Problem 21eBruice - 8th Edition

Textbook Question

Explain the order of elution (with a buffer of pH 4) of the following pairs of amino acids through a column packed with Dowex 50 (Figure 21.3): a. aspartate before serine

Verified step by step guidance

Identify the functional groups of aspartate and serine. Aspartate has a carboxyl group in its side chain, making it a negatively charged amino acid at pH 4. Serine has a hydroxyl group in its side chain, which is neutral at pH 4.
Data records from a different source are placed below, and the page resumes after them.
(** The loop of [getResponse], with [iters] iterations left. *)
Fixpoint getResponseLoop (iters : nat) (qr : stdQuorumer) (sched : Schedule)
  : result (Response * stdQuorumer) :=
  match iters with
  | O => Ok (unavailable, qr)
  | S iters' =>
      let outstandingRequests :=
        Z.of_nat (workers qr) - Z.of_nat (length (responses qr)) in
      match findQuorum (responseClassCounts qr) (q qr) (responses qr) with
      | Panic => Panic
      | Ok (Some r) => finalize r sched qr
      | Ok None =>
          if negb (quorumPossible qr outstandingRequests) then Ok (unavailable, qr)
          else if 0 <? outstandingRequests then
            match sched with
            | Some response :: sched' =>
                match addResponse qr response with
                | Panic => Panic
                | Ok qr' => getResponseLoop iters' qr' sched'
                end
            | _ => Ok (unavailable, qr)
            end
          else getResponseLoop iters' qr sched
      end
  end.

Definition getResponse (qr : stdQuorumer) (sched : Schedule)
  : result (Response * stdQuorumer) :=
  getResponseLoop (workers qr) qr sched.

(** [int(math.Ceil(float64(n) / 2.0))]; the conversions are exact for
    replica counts below 2^53. *)
Definition ceilHalf (n : nat) : Z := (Z.of_nat n + 1) / 2.

(** [newQuorumer] followed by [start]: one worker per primary device. *)
Definition newQuorumer (r : Ring) (partition : Z) : stdQuorumer :=
  {| q := ceilHalf (ReplicaCount r);
     responses := [];
     responseClassCounts := replicate 6 0;
     replicaCount := Z.of_nat (ReplicaCount r);
     workers := length (GetNodes r partition) |}.

(** [quorumResponse]: the workers run the request factory and deliver their
    final responses, which reach the decision loop as the schedule says. *)
Definition quorumResponse (r : Ring) (partition : Z) (sched : Schedule)
  : result (Response * stdQuorumer) :=
  getResponse (newQuorumer r partition) sched.

(** The number of responses counted in class [k]: those with a status of
    at least 0 and below 500 whose status divided by 100 is [k]. *)
Definition usableInClass (k : Z) (rs : list Response) : Z :=
  Z.of_nat (length (filter (λ r, 0 ≤ StatusCode r < 500 ∧ statusClass r = k) rs)).

(** The tally agrees with the responses held: six classes, each counting
    the usable responses of its class. *)
Definition tallied (qr : stdQuorumer) : Prop :=
  ∀ k, 0 ≤ k < 6 →
    responseClassCounts qr !! Z.to_nat k = Some (usableInClass k (responses qr)).

Definition sixClasses (qr : stdQuorumer) : Prop :=
  length (responseClassCounts qr) = 6%nat.

Definition badStatus (x : Response) : Prop :=
  StatusCode x ≤ -100 ∨ 600 ≤ StatusCode x.

(** Where the responses a quorumer holds come from: those it held before,
    and those the schedule delivered. *)
Definition delivered (before : list Response) (sched : Schedule) (x : Response) : Prop :=
  x ∈ before ∨ Some x ∈ sched.

(** What a return of the decision loop satisfies. *)
Definition decided (qv : Z) (sched : Schedule) (before : list Response)
    (resp : Response) (qr : stdQuorumer) : Prop :=
  tallied qr
  ∧ (∀ y, y ∈ responses qr → delivered before sched y)
  ∧ ((resp ∈ responses qr
      ∧ 0 ≤ statusClass resp < 6
      ∧ qv ≤ usableInClass (statusClass resp) (responses qr))
     ∨ resp = unavailable).

(** ** The per-device worker ([quorumWorker.work]) *)

(** What the worker's first [select] resolves to after a call of the request
    factory: a response on [oneResponse], or the paired writer on [ready]
    (the request body is being read: a streaming PUT got its 100-continue). *)
Inductive Reply :=
  | Answer (resp : Response)
  | Ready.

(** The test that sends a worker to the next handoff device. *)
Definition retry (resp : Response) : bool :=
  (500 <=? StatusCode resp) || (StatusCode resp <? 0).

(** The worker when its device loop has ended: the devices it called, in
    order; the response held in [qw.response] and whether a writer was
    registered with the quorumer; how many factory calls were made; the
    handoff devices not drawn. *)
Record Settled := mkSettled {
  called : list Device;
  held : option Response;
  writing : bool;
  calls : nat;
  handoffsLeft : list Device
}.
Understand the properties of the Dowex 50 resin. Dowex 50 is a cation-exchange resin, which means it has negatively charged sites that attract and bind positively charged species.

Analyze the charge of the amino acids at pH 4. Aspartate, with an extra carboxyl group, will have an overall negative charge, while serine, with only the amino group being protonated, will have a neutral or slightly positive charge.

Predict the interaction between the amino acids and the resin. Aspartate, being negatively charged, will not bind strongly to the negatively charged cation-exchange resin and will elute first. Serine, with its neutral or slightly positive charge, may interact more with the resin and elute later.

Conclude that in a buffer of pH 4, aspartate will elute before serine when passed through a column packed with Dowex 50 due to the differences in their charges and interactions with the resin.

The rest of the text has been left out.